## PROBLEM STATEMENT
In the records below, begin at the line containing "From stdpp Require" and end at the line containing "Definition py_int (x"; quote every line in that span exactly, including both boundary lines, and no others.

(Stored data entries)
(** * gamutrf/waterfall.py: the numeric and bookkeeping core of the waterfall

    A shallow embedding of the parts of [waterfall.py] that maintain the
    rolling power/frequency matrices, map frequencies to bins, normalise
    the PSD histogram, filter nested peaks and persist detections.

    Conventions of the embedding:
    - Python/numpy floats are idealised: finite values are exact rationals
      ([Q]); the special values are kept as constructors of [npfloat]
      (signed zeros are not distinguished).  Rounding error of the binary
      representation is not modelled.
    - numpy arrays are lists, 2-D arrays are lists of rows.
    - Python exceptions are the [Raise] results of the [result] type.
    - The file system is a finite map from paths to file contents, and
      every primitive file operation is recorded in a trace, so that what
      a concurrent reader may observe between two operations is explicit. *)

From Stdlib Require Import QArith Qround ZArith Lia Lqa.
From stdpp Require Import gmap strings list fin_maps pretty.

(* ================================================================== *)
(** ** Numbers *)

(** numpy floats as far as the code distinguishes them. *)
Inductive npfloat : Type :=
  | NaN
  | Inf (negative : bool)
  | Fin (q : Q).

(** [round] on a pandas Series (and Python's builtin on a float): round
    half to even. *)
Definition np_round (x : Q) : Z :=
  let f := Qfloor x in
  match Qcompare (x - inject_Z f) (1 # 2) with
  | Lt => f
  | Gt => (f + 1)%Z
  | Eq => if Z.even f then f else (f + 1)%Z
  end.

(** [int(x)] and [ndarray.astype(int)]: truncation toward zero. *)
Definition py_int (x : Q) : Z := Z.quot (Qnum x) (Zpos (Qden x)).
* * *
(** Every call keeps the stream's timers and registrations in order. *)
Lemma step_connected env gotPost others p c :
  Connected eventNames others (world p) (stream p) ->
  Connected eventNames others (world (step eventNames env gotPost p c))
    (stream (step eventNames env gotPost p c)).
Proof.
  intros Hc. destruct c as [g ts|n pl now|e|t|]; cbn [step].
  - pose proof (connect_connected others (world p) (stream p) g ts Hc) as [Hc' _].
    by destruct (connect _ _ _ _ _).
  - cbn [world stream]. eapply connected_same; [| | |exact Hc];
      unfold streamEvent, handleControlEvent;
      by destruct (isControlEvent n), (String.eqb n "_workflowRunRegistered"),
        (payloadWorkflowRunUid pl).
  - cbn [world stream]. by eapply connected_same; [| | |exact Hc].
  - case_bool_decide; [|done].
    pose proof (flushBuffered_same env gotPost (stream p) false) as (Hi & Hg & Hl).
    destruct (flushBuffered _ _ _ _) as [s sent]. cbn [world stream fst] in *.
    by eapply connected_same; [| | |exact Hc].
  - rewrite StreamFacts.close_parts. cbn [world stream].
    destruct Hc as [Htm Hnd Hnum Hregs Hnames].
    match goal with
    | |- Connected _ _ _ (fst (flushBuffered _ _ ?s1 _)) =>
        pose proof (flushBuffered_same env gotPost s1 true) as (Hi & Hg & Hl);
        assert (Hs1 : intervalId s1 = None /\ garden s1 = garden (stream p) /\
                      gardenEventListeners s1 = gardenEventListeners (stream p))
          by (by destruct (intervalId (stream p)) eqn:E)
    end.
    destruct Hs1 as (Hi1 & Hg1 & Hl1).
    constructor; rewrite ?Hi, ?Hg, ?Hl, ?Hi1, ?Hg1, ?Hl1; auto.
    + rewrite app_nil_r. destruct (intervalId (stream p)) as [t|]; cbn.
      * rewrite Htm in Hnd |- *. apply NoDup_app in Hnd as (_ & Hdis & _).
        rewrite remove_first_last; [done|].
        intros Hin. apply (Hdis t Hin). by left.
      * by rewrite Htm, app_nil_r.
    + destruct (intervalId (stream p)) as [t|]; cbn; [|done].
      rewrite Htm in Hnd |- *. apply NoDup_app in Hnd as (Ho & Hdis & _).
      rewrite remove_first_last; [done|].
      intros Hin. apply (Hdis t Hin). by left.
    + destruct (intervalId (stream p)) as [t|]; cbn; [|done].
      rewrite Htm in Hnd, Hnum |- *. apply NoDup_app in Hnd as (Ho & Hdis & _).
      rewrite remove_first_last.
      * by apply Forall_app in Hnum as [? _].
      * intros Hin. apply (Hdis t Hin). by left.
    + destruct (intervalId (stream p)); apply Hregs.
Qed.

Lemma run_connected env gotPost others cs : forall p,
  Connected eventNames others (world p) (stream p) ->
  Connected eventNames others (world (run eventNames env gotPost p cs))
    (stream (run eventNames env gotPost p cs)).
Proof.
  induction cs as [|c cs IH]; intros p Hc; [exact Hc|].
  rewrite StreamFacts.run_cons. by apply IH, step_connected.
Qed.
--
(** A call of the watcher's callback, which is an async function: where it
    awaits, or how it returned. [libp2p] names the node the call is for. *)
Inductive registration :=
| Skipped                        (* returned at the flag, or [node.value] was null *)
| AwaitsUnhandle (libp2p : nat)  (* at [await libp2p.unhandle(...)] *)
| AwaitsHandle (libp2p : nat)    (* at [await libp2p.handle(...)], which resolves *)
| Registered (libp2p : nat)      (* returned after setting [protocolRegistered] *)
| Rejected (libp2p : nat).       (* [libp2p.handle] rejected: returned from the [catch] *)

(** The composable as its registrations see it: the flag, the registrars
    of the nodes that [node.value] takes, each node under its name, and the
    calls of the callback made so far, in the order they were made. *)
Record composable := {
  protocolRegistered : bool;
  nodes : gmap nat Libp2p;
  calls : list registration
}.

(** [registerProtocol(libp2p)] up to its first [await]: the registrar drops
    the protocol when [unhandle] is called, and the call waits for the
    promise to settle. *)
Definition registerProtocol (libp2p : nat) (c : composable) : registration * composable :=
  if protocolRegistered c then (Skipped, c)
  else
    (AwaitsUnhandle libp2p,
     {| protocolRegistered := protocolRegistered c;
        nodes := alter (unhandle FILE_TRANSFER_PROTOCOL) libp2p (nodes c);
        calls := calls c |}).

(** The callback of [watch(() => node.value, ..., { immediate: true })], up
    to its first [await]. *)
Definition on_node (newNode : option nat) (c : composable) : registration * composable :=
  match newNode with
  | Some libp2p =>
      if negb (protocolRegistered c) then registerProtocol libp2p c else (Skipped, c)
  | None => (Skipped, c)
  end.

## TASK RESPONSE
From stdpp Require Import gmap strings list fin_maps pretty.

(* ================================================================== *)
(** ** Numbers *)

(** numpy floats as far as the code distinguishes them. *)
Inductive npfloat : Type :=
  | NaN
  | Inf (negative : bool)
  | Fin (q : Q).

(** [round] on a pandas Series (and Python's builtin on a float): round
    half to even. *)
Definition np_round (x : Q) : Z :=
  let f := Qfloor x in
  match Qcompare (x - inject_Z f) (1 # 2) with
  | Lt => f
  | Gt => (f + 1)%Z
  | Eq => if Z.even f then f else (f + 1)%Z
  end.

(** [int(x)] and [ndarray.astype(int)]: truncation toward zero. *)
Definition py_int (x : Q) : Z := Z.quot (Qnum x) (Zpos (Qden x)).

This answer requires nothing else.